Steinkohle wurde in Borgloh bereits seit der zweiten Hälfte des 15. Jahrhunderts abgebaut. Dies erfolgte durch Privatpersonen, die das entsprechende Recht vom Bischof von Osnabrück gepachtet hatten. Abnehmer der Kohle, die zum Teil im Tagebau aus den bis an die Erdoberflächen reichenden Vorkommen gewonnen wurde, waren zu Mösers Zeit hauptsächlich die Schmiede; für das häusliche Herdfeuer war das Produkt hingegen nur wenig geeignet.

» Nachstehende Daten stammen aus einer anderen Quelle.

(* ===== verification/JsObject.v ===== *)
(** * JavaScript objects and qr-code-styling's [mergeDeep]

    The options of a [QRCodeStyling] object are a plain JavaScript object,
    and [update(options)] merges its argument into them with the library's
    [mergeDeep] (qr-code-styling, [src/tools/merge.ts]):

      mergeDeep(target, ...sources):
        if (!sources.length) return target;
        const source = sources.shift();
        if (source === undefined || !isObject(target) || !isObject(source))
          return target;
        target = { ...target };
        Object.keys(source).forEach((key) => {
          const targetValue = target[key]; const sourceValue = source[key];
          if (Array.isArray(targetValue) && Array.isArray(sourceValue))
            target[key] = sourceValue;
          else if (isObject(targetValue) && isObject(sourceValue))
            target[key] = mergeDeep(Object.assign({}, targetValue), sourceValue);
          else target[key] = sourceValue;
        });
        return mergeDeep(target, ...sources);

    A value is a tree ([jsv]); an object is the association list of its own
    properties in insertion order (assigning an existing key keeps its
    place, a new key goes last).  [merge_deep] is the merge of one source,
    [merge_deep_all] the variadic function, and [merge_deep_fuel] the same
    recursion with a bound on the number of nested calls, the JavaScript
    call stack: it shows that the recursion terminates on every (acyclic)
    source, within as many nested calls as the source has levels of
    objects. *)

From Stdlib Require Import QArith_base.
From stdpp Require Import base list strings option.
From S2P Require Import Prelude QRStyling.

Unset Elimination Schemes.

Inductive jsv :=
| JUndefined
| JNull
| JBool (b : bool)
| JNumber (q : Q)
| JString (s : string)
| JArray (vs : list jsv)
| JObject (props : list (string * jsv)).

Set Elimination Schemes.

(** Induction on values, through the elements of arrays and the
    properties of objects. *)
Definition jsv_ind (P : jsv -> Prop)
    (fundef : P JUndefined) (fnull : P JNull) (fbool : forall b, P (JBool b))
    (fnum : forall q, P (JNumber q)) (fstr : forall s, P (JString s))
    (farr : forall vs, Forall P vs -> P (JArray vs))
    (fobj : forall ps, Forall (fun kv => P kv.2) ps -> P (JObject ps)) :
    forall v, P v :=
  fix F v :=
    match v with
    | JUndefined => fundef
    | JNull => fnull
    | JBool b => fbool b
    | JNumber q => fnum q
    | JString s => fstr s
    | JArray vs =>
        farr vs ((fix G (l : list jsv) : Forall P l :=
                    match l with
                    | [] => Forall_nil_2 _
                    | x :: l' => Forall_cons_2 _ _ _ (F x) (G l')
                    end) vs)
    | JObject ps =>
        fobj ps ((fix G (l : list (string * jsv)) : Forall (fun kv => P kv.2) l :=
                    match l with
                    | [] => Forall_nil_2 _
                    | kv :: l' => Forall_cons_2 _ _ _ (F kv.2) (G l')
                    end) ps)
    end.

(** [isObject]: [!!obj && typeof obj === "object" && !Array.isArray(obj)]. *)
Definition is_object (v : jsv) : bool :=
  match v with JObject _ => true | _ => false end.

Definition is_array (v : jsv) : bool :=
  match v with JArray _ => true | _ => false end.
(* ===== verification/QRGeneratorPro.v ===== *)
(** * The [QRGeneratorPro] component

    The state of one mounted [QRGeneratorPro] ([src/src/components/
    QRGeneratorPro.tsx]): the seven [useState] cells, the [qrRef] ref, what
    React remembers of the two effects (their last dependency lists), the
    number of times the expression [new QRCodeStyling({...})] was
    evaluated, the calls made on the one instance [useRef] keeps, and the
    [FileReader]s whose reads are in flight.  Each handler of the source is
    one definition; [dispatch] runs one UI event the way React runs it:
    the handler, then, if a setter scheduled it, a render and a commit that
    attaches the ref and runs each effect whose dependencies changed, in
    the order the effects are declared.  [reachable] closes the mount under
    the events the DOM can deliver ([event_ok]). *)

From stdpp Require Import base list strings.
From S2P Require Import Prelude JsValues ReactHooks StyleTypes QRStyling DataUrl.

(** ** State *)

(** The seven [useState] cells (lines 9-22). *)
Record Cells := mkCells {
  text : string;
  dotStyle : string;
  cornerDotStyle : string;
  cornerSquareStyle : string;
  fgColor : string;
  bgColor : string;
  logo : option string
}.

#[export] Instance Cells_eq_dec : EqDecision Cells.
Proof. solve_decision. Defined.

Definition init_cells : Cells :=
  mkCells "" "square" "square" "square" "#000000" "#ffffff" None.

(** The component instance as React holds it. *)
Record St := mkSt {
  cells : Cells;
  qrRef : option Element;                 (** [qrRef.current] *)
  appendDeps : option (list jsval);       (** deps of the effect at line 49 *)
  syncDeps : option (list jsval);         (** deps of the effect at line 56 *)
  constructed : nat;                      (** evaluations of [new QRCodeStyling] *)
  calls : list QRCall;                    (** calls on the kept instance *)
  readers : list (nat * File);            (** [FileReader]s in flight *)
  nextReader : nat
}.

Definition with_cells (c : Cells) (s : St) : St :=
  mkSt c (qrRef s) (appendDeps s) (syncDeps s) (constructed s) (calls s) (readers s) (nextReader s).

Definition add_call (c : QRCall) (s : St) : St :=
  mkSt (cells s) (qrRef s) (appendDeps s) (syncDeps s) (constructed s) (calls s +: c) (readers s) (nextReader s).

Definition with_readers (rs : list (nat * File)) (next : nat) (s : St) : St :=
  mkSt (cells s) (qrRef s) (appendDeps s) (syncDeps s) (constructed s) (calls s) rs next.

(** The options of [new QRCodeStyling({...})] (lines 26-45). *)
Definition init_options : Options :=
  mkOptions 300 300 DrawSvg "" None "#000000" "square" "square" "square" "#ffffff".

(** The preview [<div ref={qrRef}>] (lines 190-193). *)
Definition preview_div : Element := 0.

(** The instance [useRef] keeps: the first one constructed, after the
    calls made on it. *)
Definition instance `{QRStylingApi T} (s : St) : T :=
  replay (calls s) (qr_new init_options).

(** ** Render and commit *)

(** A render evaluates the body: [useRef(new QRCodeStyling({...}))]
    constructs an instance each time; [useRef] returns the first. *)
Definition render (s : St) : St :=
  mkSt (cells s) (qrRef s) (appendDeps s) (syncDeps s) (S (constructed s)) (calls s) (readers s) (nextReader s).

(** React attaches [qrRef] to the preview [div] before the effects run. *)
Definition attach_ref (s : St) : St :=
  mkSt (cells s) (Some preview_div) (appendDeps s) (syncDeps s) (constructed s) (calls s) (readers s) (nextReader s).

(** Lines 49-53: [if (qrRef.current) qr.append(qrRef.current)]. *)
Definition append_effect (s : St) : St :=
  match qrRef s with
  | Some el => add_call (CallAppend el) s
  | None => s
  end.

(** The object literal of lines 57-73. *)
Definition payload (c : Cells) : UpdatePayload :=
  {| up_data := text c;
     up_image := or_undefined (logo c);
     up_dots_color := fgColor c;
     up_dots_type := dotStyle c;
     up_corners_dot_type := cornerDotStyle c;
     up_corners_square_type := cornerSquareStyle c;
     up_background_color := bgColor c |}.

(** The dependency list of lines 74-82. *)
Definition sync_deps (c : Cells) : list jsval :=
  [JsString (text c); of_nullable (logo c); JsString (dotStyle c);
   JsString (cornerDotStyle c); JsString (cornerSquareStyle c);
   JsString (fgColor c); JsString (bgColor c)].

(** Lines 56-73: [qr.update({...})]. *)
Definition sync_effect (s : St) : St := add_call (CallUpdate (payload (cells s))) s.

Definition set_append_deps (d : list jsval) (s : St) : St :=
  mkSt (cells s) (qrRef s) (Some d) (syncDeps s) (constructed s) (calls s) (readers s) (nextReader s).

Definition set_sync_deps (d : list jsval) (s : St) : St :=
  mkSt (cells s) (qrRef s) (appendDeps s) (Some d) (constructed s) (calls s) (readers s) (nextReader s).

(** [useEffect(..., [])] of line 49. *)
Definition run_append_effect (s : St) : St :=
  if effect_should_run (appendDeps s) [] then set_append_deps [] (append_effect s) else s.

(** [useEffect(..., [text, logo, ...])] of line 56. *)
Definition run_sync_effect (s : St) : St :=
  let deps := sync_deps (cells s) in
  if effect_should_run (syncDeps s) deps then set_sync_deps deps (sync_effect s) else s.

(** The commit: the ref, then the effects in declaration order. *)
Definition commit (s : St) : St := run_sync_effect (run_append_effect (attach_ref s)).

(** The component before its first render. *)
Definition unmounted : St := mkSt init_cells None None None 0 [] [] 0.

(** The first render and commit. *)
Definition mount : St := commit (render unmounted).

(** ** The setters

    A setter bails out when the new value is [Object.is] the current one;
    otherwise the component renders and commits with the new cell. *)

Definition set_cell (cur v : jsval) (c' : Cells) (s : St) : St :=
  if (set_state cur v).2 then commit (render (with_cells c' s)) else s.

Definition setText (v : string) (s : St) : St :=
  let c := cells s in
  set_cell (JsString (text c)) (JsString v)
    (mkCells v (dotStyle c) (cornerDotStyle c) (cornerSquareStyle c) (fgColor c) (bgColor c) (logo c)) s.

Definition setDotStyle (v : string) (s : St) : St :=
  let c := cells s in
  set_cell (JsString (dotStyle c)) (JsString v)
    (mkCells (text c) v (cornerDotStyle c) (cornerSquareStyle c) (fgColor c) (bgColor c) (logo c)) s.

Definition setCornerDotStyle (v : string) (s : St) : St :=
  let c := cells s in
  set_cell (JsString (cornerDotStyle c)) (JsString v)
    (mkCells (text c) (dotStyle c) v (cornerSquareStyle c) (fgColor c) (bgColor c) (logo c)) s.

Definition setCornerSquareStyle (v : string) (s : St) : St :=
  let c := cells s in
  set_cell (JsString (cornerSquareStyle c)) (JsString v)
    (mkCells (text c) (dotStyle c) (cornerDotStyle c) v (fgColor c) (bgColor c) (logo c)) s.

Definition setFgColor (v : string) (s : St) : St :=
  let c := cells s in
  set_cell (JsString (fgColor c)) (JsString v)
    (mkCells (text c) (dotStyle c) (cornerDotStyle c) (cornerSquareStyle c) v (bgColor c) (logo c)) s.

Definition setBgColor (v : string) (s : St) : St :=
  let c := cells s in
  set_cell (JsString (bgColor c)) (JsString v)
    (mkCells (text c) (dotStyle c) (cornerDotStyle c) (cornerSquareStyle c) (fgColor c) v (logo c)) s.

Definition setLogo (v : option string) (s : St) : St :=
  let c := cells s in
  set_cell (of_nullable (logo c)) (of_nullable v)
    (mkCells (text c) (dotStyle c) (cornerDotStyle c) (cornerSquareStyle c) (fgColor c) (bgColor c) v) s.

(** ** The handlers *)

(** Lines 85-94.  [e.target.files?.[0]]: no file list or an empty one is
    [undefined] and the handler returns; otherwise a new [FileReader]
    starts reading the first file.  Nothing is set before [onload]. *)
Definition handleLogoUpload (files : option (list File)) (s : St) : St :=
  match files ≫= head with
  | None => s
  | Some file => with_readers (readers s +: (nextReader s, file)) (S (nextReader s)) s
  end.

(** The file reader [id] is reading, if it is in flight. *)
Fixpoint find_reader (id : nat) (rs : list (nat * File)) : option File :=
  match rs with
  | [] => None
  | (id', f) :: rs' => if Nat.eqb id id' then Some f else find_reader id rs'
  end.

(** The readers still in flight once reader [id] has finished. *)
Definition drop_reader (id : nat) (rs : list (nat * File)) : list (nat * File) :=
  filter (fun r => r.1 ≠ id) rs.

(** Lines 90-92: [reader.onload = () => setLogo(reader.result as string)],
    run when the read of reader [id] completes. *)
Definition reader_onload (id : nat) (s : St) : St :=
  match find_reader id (readers s) with
  | Some file =>
      setLogo (Some (read_as_data_url file))
        (with_readers (drop_reader id (readers s)) (nextReader s) s)
  | None => s
  end.

(** A read that fails fires [error], not [load]: the component sets no
    [onerror], so the reader finishes and nothing else happens. *)
Definition reader_onerror (id : nat) (s : St) : St :=
  with_readers (drop_reader id (readers s)) (nextReader s) s.

(** The [format] parameter of [download] (line 97). *)
Inductive Format := FormatPng | FormatJpeg | FormatSvg.

Definition extension_of_format (f : Format) : FileExtension :=
  match f with
  | FormatPng => ExtPng
  | FormatJpeg => ExtJpeg
  | FormatSvg => ExtSvg
  end.

(** Lines 97-99: [qr.download({ name: "qrcode", extension: format })]. *)
Definition download (format : Format) (s : St) : St :=
  add_call (CallDownload (mkDownload "qrcode" (extension_of_format format))) s.

(** The three buttons of lines 197-199 and the format each passes. *)
Inductive Button := DownloadPNG | DownloadJPG | DownloadSVG.

Definition button_format (b : Button) : Format :=
  match b with
  | DownloadPNG => FormatPng
  | DownloadJPG => FormatJpeg
  | DownloadSVG => FormatSvg
  end.

(** ** Events *)

(** What the DOM and the [FileReader]s deliver to a mounted component. *)
Inductive Event :=
| EvText (v : string)                 (** line 110 *)
| EvDotStyle (v : string)             (** line 120 *)
| EvCornerDotStyle (v : string)       (** line 136 *)
| EvCornerSquareStyle (v : string)    (** lines 148-150 *)
| EvFgColor (v : string)              (** line 167 *)
| EvBgColor (v : string)              (** line 176 *)
| EvLogoFiles (files : option (list File))  (** line 184 *)
| EvReaderLoad (id : nat)             (** [reader.onload] *)
| EvReaderError (id : nat)            (** the read of [id] fails *)
| EvClick (b : Button).               (** lines 197-199 *)

(** The handler each event runs (the [onChange] and [onClick] props of
    the JSX, lines 106-199), with React's render and commit inside the
    setters. *)
Definition dispatch (e : Event) (s : St) : St :=
  match e with
  | EvText v => setText v s
  | EvDotStyle v => setDotStyle v s
  | EvCornerDotStyle v => setCornerDotStyle v s
  | EvCornerSquareStyle v => setCornerSquareStyle v s
  | EvFgColor v => setFgColor v s
  | EvBgColor v => setBgColor v s
  | EvLogoFiles files => handleLogoUpload files s
  | EvReaderLoad id => reader_onload id s
  | EvReaderError id => reader_onerror id s
  | EvClick b => download (button_format b) s
  end.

Seit 1722 erfolgte die Kohlegewinnung im Rahmen der wirtschaftlichen Förderungen Bischof Ernst Augusts II. (1674-1728) unter Regie des Landesherrn. Der Abbau wurde durch Heranziehung von Fachleuten aus dem Harz und dem Lütticher Raum zunehmend professionalisiert. Entscheidend für das Bergwerk wurde die 1724 erfolgte Einrichtung des Salzwerkes in Rothenfelde, das für die nächsten 150 Jahre zum Hauptabnehmer für die Borgloher Kohle wurde, die überwiegend am Strubberg bei Borgloh (Hilter) abgebaut wurde. Davon profitierten neben den unmittelbar beim Bergwerk Beschäftigten auch andere, so etwa die Fuhrleute, die für den Transport der Kohle nach Rothenfelde sorgten.

Nach dem Siebenjährigen Krieg (1756-1763) setzte auf Betreiben der Osnabrücker Regierung eine Ausweitung und Modernisierung des Kohleabbaus ein. Welche Rolle Justus Möser hierbei spielte, lässt sich bislang nicht eindeutig bestimmen. Da er sich jedoch in zahlreichen anderen Fällen stark für die Förderung von Handel und Gewerbe im Osnabrücker Hochstift einsetzte, ist seine Beteiligung mehr als wahrscheinlich.

Der Landesherr hat eine [Kohlegrube] zu Borgloh, welche hauptsächlich dem Salzwerke dienet.